### About this exercise
Which lines of the data contain the string "distFrom"? Copy every one.

### Given data
(** No unlocked destination carries the identifier of a locked one. *)
Definition ids_apart (dests : list Destination) : Prop :=
  forall d u, In d dests -> In u dests ->
    locked d = true -> locked u = false -> id u <> id d.

(** The invariant of the main loop once the prefix [p] of the destinations
    has been walked and [s] is still ahead. *)
Record Inv (dests p s : list Destination) (st : State) : Prop := mkInv {
  inv_length : length (result st) = length p;
  inv_pinned : forall i d, nth_error p i = Some d -> locked d = true ->
                           nth_error (result st) i = Some d;
  inv_perm : Permutation (result st ++ unvisited st) (unlockedOf dests ++ lockedOf p);
  inv_left : length (unvisited st) = length (unlockedOf s);
  inv_free : Forall (fun u => In u dests /\ locked u = false) (unvisited st)
}.

End OptimizerVocabulary.

(** The routing requests a trace sends to a server, and their number. *)
Definition isRequestTo (serverUrl : string) (e : Event) : bool :=
  match e with
  | RouteRequest s _ => String.eqb s serverUrl
  | _ => false
  end.

Definition requestsTo (serverUrl : string) (t : list Event) : nat :=
  length (filter (isRequestTo serverUrl) t).

Section RouteVocabulary.
Import RouteCalculator.
Local Open Scope string_scope.
Local Open Scope list_scope.

(** A finite number within the given bounds. *)
Definition numberWithin (lo hi : R) (v : JsValue) : Prop :=
  match v with
  | JsNumber r => (lo <= r <= hi)%R
  | _ => False
  end.

(** A waypoint with numeric, non-NaN, in-range latitude and longitude. *)
Definition wellFormed (wp : Waypoint) : Prop :=
  match wp with
  | Some w =>
      numberWithin (-90)%R 90%R (raw_lat w) /\ numberWithin (-180)%R 180%R (raw_lng w)
  | None => False
  end.

(** A request that [tryRouteServer] reports as a network error or a timeout. *)
Definition networkClass (outcome : FetchOutcome) : Prop :=
  exists retryable e,
    classify outcome = Failure retryable e /\
    (e = "Network error" \/ e = "Request timed out").

(** The primary and the secondary routing provider. *)
Definition primaryServer : string := nth 0 RouteCalculator.ROUTING_SERVERS EmptyString.

Definition secondaryServer : string := nth 1 RouteCalculator.ROUTING_SERVERS EmptyString.

(** The cumulative straight-line distance, in kilometres, over the
    consecutive pairs of a waypoint list. *)
Fixpoint straightLineKm (waypoints : list Location) : R :=
  match waypoints with
  | a :: rest =>
      match rest with
      | b :: _ =>
          (Geo.calculateDistance (lat a) (lng a) (lat b) (lng b) + straightLineKm rest)%R
      | [] => 0%R
      end
  | [] => 0%R
  end.

(** The straight line through the waypoints, as GeoJSON positions. *)
Definition straightLine (waypoints : list Location) : list (R * R) :=
  map (fun wp => (lng wp, lat wp)) waypoints.

End RouteVocabulary.

Section ResolverVocabulary.
Import RouteCalculator LocationResolver.
Local Open Scope string_scope.
Local Open Scope list_scope.

(** A driving-time request that yields no usable route: the request is
    rejected, the response is not ok, or the body is not an ["Ok"] answer
    with at least one route. *)
Definition lookupFails (outcome : FetchOutcome) : Prop :=
  match outcome with
  | JsonBody data =>
      code data <> "Ok" \/ routes data = None \/ routes data = Some []
  | HttpStatus _ | FetchRejects _ _ => True
  end.

(** The straight-line estimate of [estimateDrivingTime]. *)
Definition straightLineEstimate (fromLat fromLng toLat toLng : R) : TimeInfo :=
  let straightLineKm := Geo.calculateDistance fromLat fromLng toLat toLng in
  {| duration := (straightLineKm / 40) * 3600;
     distance := straightLineKm * 1000;
     isEstimate := true |}.

(** A list in ascending order of a real-valued key. *)
Definition ascending {A : Type} (key : A -> R) : list A -> Prop :=
  StronglySorted (fun a b => (key a <= key b)%R).

(** The straight-line distance a candidate carries, 0 when it carries none. *)
Definition distanceKey (r : SearchResult) : R :=
  match straightLineDistance r with Number d => d | _ => 0%R end.

Definition hasDistance (r : SearchResult) : Prop :=
  exists d, straightLineDistance r = Number d.

(** The driving time a candidate carries, 0 when it carries none. *)
Definition timeKey (r : SearchResult) : R :=
  match drivingTime r with Number t => t | _ => 0%R end.

Definition hasDrivingTime (r : SearchResult) : Prop :=
  exists t, drivingTime r = Number t.

(** The order the final comparator stands for: candidates with a driving
    time come first, by ascending time; those whose driving time is [null]
    follow, by ascending straight-line distance. *)
Definition drivingOrder (a b : SearchResult) : Prop :=
  match drivingTime a, drivingTime b with
  | Number x, Number y => (x <= y)%R
  | Number _, _ => True
  | _, Number _ => False
  | _, _ => (distanceKey a <= distanceKey b)%R
  end.

(** A candidate decorated with its distance from the reference point. *)
Definition withDistance (nearLat nearLng : R) (result : SearchResult) : SearchResult :=
  {| display_name := display_name result;
     res_lat := res_lat result;
     res_lon := res_lon result;
     straightLineDistance :=
       Number (Geo.calculateDistance nearLat nearLng (res_lat result) (res_lon result));
     drivingTime := drivingTime result;
     drivingDistance := drivingDistance result |}.

(** A candidate decorated with the outcome of its driving-time lookup. *)
Definition withTime (result : SearchResult) (timeInfo : TimeInfo) : SearchResult :=
  {| display_name := display_name result;
     res_lat := res_lat result;
     res_lon := res_lon result;
     straightLineDistance := straightLineDistance result;
     drivingTime := Number (duration timeInfo);
     drivingDistance := Number (distance timeInfo) |}.

(** [entry] is the candidate of rank [i] with the time its lookup returned;
    when every provider fails for it, that time is the straight-line
    estimate. *)
Definition timedEntry (net : Network) (nearLat nearLng : R)
    (i : nat) (result entry : SearchResult) : Prop :=
  exists timeInfo,
    completion (estimateDrivingTime (drivingFetch net i) nearLat nearLng
                  (res_lat result) (res_lon result)) = Returned timeInfo /\
    entry = withTime result timeInfo /\
    ((forall s, In s ROUTING_SERVERS -> lookupFails (drivingFetch net i s)) ->
     timeInfo = straightLineEstimate nearLat nearLng (res_lat result) (res_lon result)).

Definition timedEntries (net : Network) (nearLat nearLng : R) (first : nat)
    (candidates entries : list SearchResult) : Prop :=
  Forall2 (fun p entry => timedEntry net nearLat nearLng (fst p) (snd p) entry)
          (combine (seq first (length candidates)) candidates) entries.

End ResolverVocabulary.

Section ResolverInstances.
Import RouteCalculator LocationResolver.
Local Open Scope R_scope.

(** A candidate as the geocoder delivers it. *)
Definition candidate (name : string) (la lo : R) : SearchResult :=
  {| display_name := name; res_lat := la; res_lon := lo;
     straightLineDistance := Absent; drivingTime := Absent; drivingDistance := Absent |}.

(** A geocoder that lists a candidate one degree east of the reference point
    [(0, 10)] before a candidate at the reference point itself. *)
Definition equatorNet : Network :=
  {| searchFetch := fun _ _ =>
       SearchResults [candidate "East" 0 11; candidate "Here" 0 10];
     drivingFetch := fun _ _ => FetchRejects "TypeError" "Failed to fetch" |}.

Definition demoRoute : OsrmRoute :=
  {| route_duration := 600; route_distance := 5000;
     route_geometry := {| gtype := "LineString"; coordinates := [] |} |}.

(** Around the reference point [(1, 1)]: the geocoder finds a candidate at
    the reference point and one a degree to the east; every driving-time
    request for the first is rejected, the requests for the second are
    answered with a ten-minute route. *)
Definition demoNet : Network :=
  {| searchFetch := fun _ _ =>
       SearchResults [candidate "Here" 1 1; candidate "There" 1 2];
     drivingFetch := fun i _ =>
       match i with
       | O => FetchRejects "TypeError" "Failed to fetch"
       | S _ => JsonBody {| code := "Ok"; routes := Some [demoRoute] |}
       end |}.

(** The two candidates after [searchLocation], and after the final ranking. *)
Definition hereNear : SearchResult :=
  {| display_name := "Here"; res_lat := 1; res_lon := 1;
     straightLineDistance := Number 0;
     drivingTime := Absent; drivingDistance := Absent |}.

Definition thereNear : SearchResult :=
  {| display_name := "There"; res_lat := 1; res_lon := 2;
     straightLineDistance := Number (Geo.calculateDistance 1 1 1 2);
     drivingTime := Absent; drivingDistance := Absent |}.

Definition hereRanked : SearchResult :=
  {| display_name := "Here"; res_lat := 1; res_lon := 1;
     straightLineDistance := Number 0;
     drivingTime := Number 0; drivingDistance := Number 0 |}.

Definition thereRanked : SearchResult :=
  {| display_name := "There"; res_lat := 1; res_lon := 2;
     straightLineDistance := Number (Geo.calculateDistance 1 1 1 2);
     drivingTime := Number 600; drivingDistance := Number 5000 |}.

End ResolverInstances.

Section RouteInstances.
Import RouteCalculator.
Local Open Scope R_scope.

(** The start of the pinned scenario. *)
Definition origin : Location := {| lat := 0; lng := 0 |}.

(** The three stops of the pinned scenario: A and C free, B locked in the
    middle slot. *)
Definition stopA : Destination :=
  {| id := 1; address := "A"; location := {| lat := 1; lng := 0 |}; locked := false |}.

Definition stopB : Destination :=
  {| id := 2; address := "B"; location := {| lat := 5; lng := 5 |}; locked := true |}.

Definition stopC : Destination :=
  {| id := 3; address := "C"; location := {| lat := 2; lng := 0 |}; locked := false |}.

(** Four stops of which an unlocked one carries the identifier of a locked
    one, which [addDestination] never produces. *)
Definition pinnedFirst : Destination :=
  {| id := 1; address := "Bank"; location := {| lat := 1; lng := 0 |}; locked := true |}.

Definition sharesIdentifier : Destination :=
  {| id := 1; address := "Gym"; location := {| lat := 2; lng := 0 |}; locked := false |}.

Definition freeStop : Destination :=
  {| id := 2; address := "Shop"; location := {| lat := 3; lng := 0 |}; locked := false |}.

Definition pinnedLast : Destination :=
  {| id := 3; address := "Home"; location := {| lat := 4; lng := 0 |}; locked := true |}.

(** Two waypoints one degree apart, and the same pair with a latitude of 91. *)
Definition twoWaypoints : list Waypoint :=
  [ raw {| lat := 0; lng := 0 |}; raw {| lat := 1; lng := 1 |} ].

Definition latitude91 : list Waypoint :=
  [ raw {| lat := 0; lng := 0 |}; raw {| lat := 91; lng := 1 |} ].

(** A route as a provider returns it. *)
Definition sampleRoute : OsrmRoute :=
  {| route_duration := 900; route_distance := 12000;
     route_geometry := {| gtype := "LineString"; coordinates := [(0, 0); (1, 1)] |} |}.

(** The primary provider never answers in time; the secondary one does. *)
Definition primaryDown : Network :=
  {| navigator_onLine := true;
     routeFetch := fun serverUrl _ =>
       if String.eqb serverUrl primaryServer
       then FetchRejects "AbortError" "The operation was aborted."
       else JsonBody {| code := "Ok"; routes := Some [sampleRoute] |};
     probeFetch := Some true |}.

(** Nothing can be reached. *)
Definition unreachable : Network :=
  {| navigator_onLine := true;
     routeFetch := fun _ _ => FetchRejects "TypeError" "Failed to fetch";
     probeFetch := None |}.

End RouteInstances.

(** ** Vocabulary of the further properties *)

(** The straight-line distance from a cursor position to a destination. *)
Definition distFrom (cursor : Location) (d : Destination) : R :=
  Geo.calculateDistance (lat cursor) (lng cursor) (lat (location d)) (lng (location d)).

(** A visiting order is greedy from a cursor when every unlocked stop is at
    least as near to the position reached before it as every unlocked stop
    that comes later. *)
Fixpoint greedyFrom (cursor : Location) (order : list Destination) : Prop :=
  match order with
  | [] => True
  | x :: rest =>
      (locked x = false ->
       Forall (fun y => locked y = false -> (distFrom cursor x <= distFrom cursor y)%R) rest)
      /\ greedyFrom (location x) rest
  end.

(** The position reached after visiting [visited], starting from [start]. *)
Definition cursorAfter (start : Location) (visited : list Destination) : Location :=
  last (map location visited) start.
(** C7.  A paged write and a paged read make at most four passes, the
    scan read at most two: they return 0 on the first pass that
    succeeds, after failed passes only, and -1 after exactly four
    (two) failed passes; the log holds the transactions of those passes
    and nothing after them. *)
Theorem retry_budget_is_exact a page payload reg n b :
  page <= 255 ->
  0 <= reg <= 255 ->
  (exists rc atts,
     result_of (vrm_write_block T a page payload b) = Returns rc /\
     log (bus_of (vrm_write_block T a page payload b))
     = log b ++ List.concat atts /\
     retried a page (write_op a payload) 4 rc atts) /\
  (exists rc data atts,
     result_of (vrm_read_block T a page reg n b) = Returns (rc, data) /\
     log (bus_of (vrm_read_block T a page reg n b))
     = log b ++ List.concat atts /\
     retried a page (read_op a reg n) 4 rc atts) /\
  (exists rc data atts,
     result_of (scan_read_block T a page reg n b) = Returns (rc, data) /\
     log (bus_of (scan_read_block T a page reg n b))
     = log b ++ List.concat atts /\
     retried a page (read_op a reg n) 2 rc atts).
Proof.
  intros Hpage Hreg. split; [|split].
  - destruct (vrm_write_loop_retried a page payload 4 b Hpage)
      as (rc & atts & b' & out & Hrun & Hlog & Hre).
    exists rc, atts. unfold vrm_write_block.
    change (Z.to_nat RETRY_RW) with 4%nat. rewrite Hrun. auto.
  - destruct (vrm_read_loop_retried a page reg n 4 b Hpage Hreg)
      as (rc & data & atts & b' & out & Hrun & Hlog & Hre & _).
    exists rc, data, atts. unfold vrm_read_block.
    change (Z.to_nat RETRY_RW) with 4%nat. rewrite Hrun. auto.
  - destruct (scan_read_loop_retried a page reg n 2 b Hpage Hreg)
      as (rc & data & atts & b' & out & Hrun & Hlog & Hre & _).
    exists rc, data, atts. unfold scan_read_block.
    change (Z.to_nat RETRY_SCAN) with 2%nat. rewrite Hrun. auto.
Qed.

(** ** Replies have the length that was asked for *)

Lemma bind_inv {A B} (m : M T A) (f : A -> M T B) b y b' o :
  bind m f b = (Returns y, b', o) ->
  exists x b1 o1 o2,
    m b = (Returns x, b1, o1) /\ f x b1 = (Returns y, b', o2) /\
    o = o1 ++ o2.
Proof.
  unfold bind. destruct (m b) as [[[x|e] b1] o1]; [|discriminate].
  destruct (f x b1) as [[r b2] o2] eqn:E. intros H. injection H as -> -> <-.
  exists x, b1, o1, o2. auto.
Qed.

Lemma read_block_length a reg n b d b' o :
  i2c_wf T ->
  read_block T a reg n b = (Returns (0, d), b', o) ->
  List.length d = n.
Proof.
  intros Hwf. unfold read_block. destruct (bytes_ok [reg]); [|discriminate].
  destruct (i2c_write_read T (dev b) a reg n) as [w [d'|]] eqn:E;
    [|discriminate].
  intros H. injection H as <- _ _. exact (proj1 (Hwf _ _ _ _ _ _ E)).
Qed.

(** On a well-formed transport a successful paged read returns
    [nbytes] bytes, so the indexing of the procedures stays in range. *)
Lemma vrm_read_block_length a page reg n b d b' o :
  i2c_wf T ->
  vrm_read_block T a page reg n b = (Returns (0, d), b', o) ->
  List.length d = n.
Proof.
  intros Hwf. unfold vrm_read_block.
  generalize (Z.to_nat RETRY_RW). intros left. revert b o.
  induction left as [|left IH]; intros b o; cbn [vrm_read_loop].
  - discriminate.
  - intros H. apply bind_inv in H.
    destruct H as (_ & b0 & o0 & o0' & _ & H & _).
    apply bind_inv in H. destruct H as (rc & b1 & o1 & o2 & _ & H & _).
    destruct (rc =? 0); [|exact (IH _ _ H)].
    apply bind_inv in H.
    destruct H as ([rc' d'] & b2 & o3 & o4 & Hread & H & _).
    destruct (rc' =? 0) eqn:Hrc; [|exact (IH _ _ H)].
    apply Z.eqb_eq in Hrc. subst rc'.
    injection H as <- _ _. exact (read_block_length _ _ _ _ _ _ _ Hwf Hread).
Qed.

Lemma scan_read_block_length a page reg n b d b' o :
  i2c_wf T ->
  scan_read_block T a page reg n b = (Returns (0, d), b', o) ->
  List.length d = n.
Proof.
  intros Hwf. unfold scan_read_block.
  generalize (Z.to_nat RETRY_SCAN). intros left. revert b o.
  induction left as [|left IH]; intros b o; cbn [scan_read_loop].
  - discriminate.
  - intros H. apply bind_inv in H.
    destruct H as (rc & b1 & o1 & o2 & _ & H & _).
    destruct (rc =? 0); [|exact (IH _ _ H)].
    apply bind_inv in H.
    destruct H as ([rc' d'] & b2 & o3 & o4 & Hread & H & _).
    destruct (rc' =? 0) eqn:Hrc; [|exact (IH _ _ H)].
    apply Z.eqb_eq in Hrc. subst rc'.
    injection H as <- _ _. exact (read_block_length _ _ _ _ _ _ _ Hwf Hread).
Qed.

(** ** What a computation adds to the log *)

Section Emits.

Variable P : list Event -> Prop.
Hypothesis P_nil : P [].
Hypothesis P_app : forall l1 l2, P l1 -> P l2 -> P (l1 ++ l2).

Lemma emits_silent {A} (m : M T A) :
  (forall b, bus_of (m b) = b) -> emits P m.
Proof.
  intros H b. exists []. rewrite H, app_nil_r. auto.
Qed.

Lemma emits_ret {A} (x : A) : emits P (ret (T := T) x).
Proof. apply emits_silent. reflexivity. Qed.

Lemma emits_raise {A} e : emits P (raise (T := T) (A := A) e).
Proof. apply emits_silent. reflexivity. Qed.

Lemma emits_print s : emits P (print (T := T) s).
Proof. apply emits_silent. reflexivity. Qed.

Lemma emits_sleep secs : P [Sleep secs] -> emits P (sleep (T := T) secs).
Proof. intros H b. exists [Sleep secs]. split; [reflexivity|assumption]. Qed.

Lemma emits_bind {A B} (m : M T A) (f : A -> M T B) :
  emits P m -> (forall x, emits P (f x)) -> emits P (bind m f).
Proof.
  intros Hm Hf b. destruct (Hm b) as (e1 & Hl1 & H1).
  unfold bind. destruct (m b) as [[[x|e] b1] o1]; cbn in Hl1.
  - destruct (Hf x b1) as (e2 & Hl2 & H2).
    destruct (f x b1) as [[r b2] o2]; cbn in Hl2 |- *.
    exists (e1 ++ e2). rewrite Hl2, Hl1, app_assoc. auto.
  - exists e1. auto.
Qed.

Lemma emits_format_02X v : emits P (format_02X T v).
Proof. destruct v; [apply emits_raise|apply emits_ret]. Qed.

End Emits.

Lemma Forall_attempts (Q : Event -> Prop) a page is_op budget rc atts :
  (forall ok, Q (TxWrite a [0; page] ok)) ->
  (forall ok e, is_op ok e -> Q e) ->
  retried a page is_op budget rc atts ->
  Forall Q (List.concat atts).
Proof.
  intros Hsel Hop Hre.
  assert (Hs : forall ok, Forall Q (sel_events a page ok)).
  { intros ok. unfold sel_events. destruct (0 <=? page); auto. }
  assert (Hf : forall att, attempt_failed a page is_op att -> Forall Q att).
  { intros att [[_ ->] | (e & He & ->)]; [auto|].
    apply Forall_app. eauto. }
  assert (Hk : forall att, attempt_ok a page is_op att -> Forall Q att).
  { intros att (e & He & ->). apply Forall_app. eauto. }
  apply Forall_concat.
  destruct Hre as [(_ & _ & init & final & -> & Hinit & Hok)
                  | (_ & _ & Hall)].
  - apply Forall_app. split.
    + eapply Forall_impl; [|exact Hinit]. exact Hf.
    + auto.
  - eapply Forall_impl; [|exact Hall]. exact Hf.
Qed.

Lemma writes_only_nil W : writes_only W [].
Proof. constructor. Qed.

Lemma writes_only_app W l1 l2 :
  writes_only W l1 -> writes_only W l2 -> writes_only W (l1 ++ l2).
Proof. intros H1 H2. apply Forall_app. auto. Qed.

Lemma vrm_write_block_writes_only (W : list Z -> Prop) a page payload :
  page <= 255 -> W [0; page] -> W payload ->
  emits (writes_only W) (vrm_write_block T a page payload).
Proof.
  intros Hpage Hsel Hpay b.
  destruct (vrm_write_loop_retried a page payload 4 b Hpage)
    as (rc & atts & b' & out & Hrun & Hlog & Hre).
  exists (List.concat atts). unfold vrm_write_block.
  change (Z.to_nat RETRY_RW) with 4%nat. rewrite Hrun.
  split; [exact Hlog|].
  eapply Forall_attempts; [| |exact Hre].
  - intros ok. exact Hsel.
  - intros ok e ->. exact Hpay.
Qed.

Lemma vrm_read_block_writes_only (W : list Z -> Prop) a page reg n :
  page <= 255 -> 0 <= reg <= 255 -> W [0; page] ->
  emits (writes_only W) (vrm_read_block T a page reg n).
Proof.
  intros Hpage Hreg Hsel b.
  destruct (vrm_read_loop_retried a page reg n 4 b Hpage Hreg)
    as (rc & data & atts & b' & out & Hrun & Hlog & Hre & _).
  exists (List.concat atts). unfold vrm_read_block.
  change (Z.to_nat RETRY_RW) with 4%nat. rewrite Hrun.
  split; [exact Hlog|].
  eapply Forall_attempts; [| |exact Hre].
  - intros ok. exact Hsel.
  - intros [|] e He; [destruct He as [d ->]|rewrite He]; exact I.
Qed.

Lemma scan_read_block_writes_only (W : list Z -> Prop) a page reg n :
  page <= 255 -> 0 <= reg <= 255 -> W [0; page] ->
  emits (writes_only W) (scan_read_block T a page reg n).
Proof.
  intros Hpage Hreg Hsel b.
  destruct (scan_read_loop_retried a page reg n 2 b Hpage Hreg)
    as (rc & data & atts & b' & out & Hrun & Hlog & Hre & _).
  exists (List.concat atts). unfold scan_read_block.
  change (Z.to_nat RETRY_SCAN) with 2%nat. rewrite Hrun.
  split; [exact Hlog|].
  eapply Forall_attempts; [| |exact Hre].
  - intros ok. exact Hsel.
  - intros [|] e He; [destruct He as [d ->]|rewrite He]; exact I.
Qed.

Lemma read_block_writes_only (W : list Z -> Prop) a reg n :
  emits (writes_only W) (read_block T a reg n).
Proof.
  intros b. unfold read_block. destruct (bytes_ok [reg]).
  - destruct (i2c_write_read T (dev b) a reg n) as [w r].
    eexists. split; [reflexivity|]. repeat constructor.
  - exists []. rewrite app_nil_r. split; [reflexivity|constructor].
Qed.

(** Logs that go through one page are closed under concatenation. *)
Lemma paged_log_app a page W l1 l2 :
  paged_log a page W l1 -> paged_log a page W l2 ->
  paged_log a page W (l1 ++ l2).
Proof.
  intros H1 H2. induction H1; cbn; try constructor; assumption.
Qed.

Lemma paged_log_concat a page W atts :
  Forall (paged_log a page W) atts -> paged_log a page W (List.concat atts).
Proof.
  induction 1; cbn; [constructor|apply paged_log_app; assumption].
Qed.

Lemma paged_attempts a page W is_op budget rc atts :
  0 <= page ->
  (forall ok e, is_op ok e ->
     paged_log a page W [TxWrite a [0; page] true; e]) ->
  retried a page is_op budget rc atts ->
  paged_log a page W (List.concat atts).
Proof.
  intros Hp Hop Hre.
  assert (Hf : forall att, attempt_failed a page is_op att ->
                           paged_log a page W att).
  { intros att [[_ ->] | (e & He & ->)].
    - repeat constructor.
    - rewrite sel_events_paged by assumption. cbn.
      eapply Hop. exact He. }
  assert (Hk : forall att, attempt_ok a page is_op att ->
                           paged_log a page W att).
  { intros att (e & He & ->).
    rewrite sel_events_paged by assumption. cbn.
    eapply Hop. exact He. }
  apply paged_log_concat.
  destruct Hre as [(_ & _ & init & final & -> & Hinit & Hok)
                  | (_ & _ & Hall)].
  - apply Forall_app. split.
    + eapply Forall_impl; [|exact Hinit]. exact Hf.
    + auto.
  - eapply Forall_impl; [|exact Hall]. exact Hf.
Qed.

Lemma vrm_write_block_paged (W : list Z -> Prop) a page payload :
  0 <= page <= 255 -> W payload ->
  emits (paged_log a page W) (vrm_write_block T a page payload).
Proof.
  intros Hpage Hpay b.
  destruct (vrm_write_loop_retried a page payload 4 b ltac:(lia))
    as (rc & atts & b' & out & Hrun & Hlog & Hre).
  exists (List.concat atts). unfold vrm_write_block.
  change (Z.to_nat RETRY_RW) with 4%nat. rewrite Hrun.
  split; [exact Hlog|].
  eapply paged_attempts; [lia| |exact Hre].
  intros ok e ->. repeat constructor. exact Hpay.
Qed.

Lemma vrm_read_block_paged (W : list Z -> Prop) a page reg n :
  0 <= page <= 255 -> 0 <= reg <= 255 ->
  emits (paged_log a page W) (vrm_read_block T a page reg n).
Proof.
  intros Hpage Hreg b.
  destruct (vrm_read_loop_retried a page reg n 4 b ltac:(lia) Hreg)
    as (rc & data & atts & b' & out & Hrun & Hlog & Hre & _).
  exists (List.concat atts). unfold vrm_read_block.
  change (Z.to_nat RETRY_RW) with 4%nat. rewrite Hrun.
  split; [exact Hlog|].
  eapply paged_attempts; [lia| |exact Hre].
  intros [|] e He; [destruct He as [d ->]|rewrite He]; repeat constructor.
Qed.

Lemma emits_impl {A} (P Q : list Event -> Prop) (m : M T A) :
  (forall l, P l -> Q l) -> emits P m -> emits Q m.
Proof.
  intros H Hm b. destruct (Hm b) as (evs & Hl & Hp). exists evs. auto.
Qed.

(** A property of the beginning of the log is decided by the first
    computation of a sequence, provided the rest only adds to the log. *)
Lemma emits_bind_first {A B} (Q : list Event -> Prop)
  (m : M T A) (f : A -> M T B) :
  (forall l l', Q l -> Q (l ++ l')) ->
  emits Q m -> (forall x, emits (fun _ => True) (f x)) ->
  emits Q (bind m f).
Proof.
  intros Hq Hm Hf b. destruct (Hm b) as (e1 & Hl1 & H1).
  unfold bind. destruct (m b) as [[[x|e] b1] o1]; cbn in Hl1.
  - destruct (Hf x b1) as (e2 & Hl2 & _).
    destruct (f x b1) as [[r b2] o2]; cbn in Hl2 |- *.
    exists (e1 ++ e2). rewrite Hl2, Hl1, app_assoc. auto.
  - exists e1. auto.
Qed.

### Task response
Definition distFrom (cursor : Location) (d : Destination) : R :=
       Forall (fun y => locked y = false -> (distFrom cursor x <= distFrom cursor y)%R) rest)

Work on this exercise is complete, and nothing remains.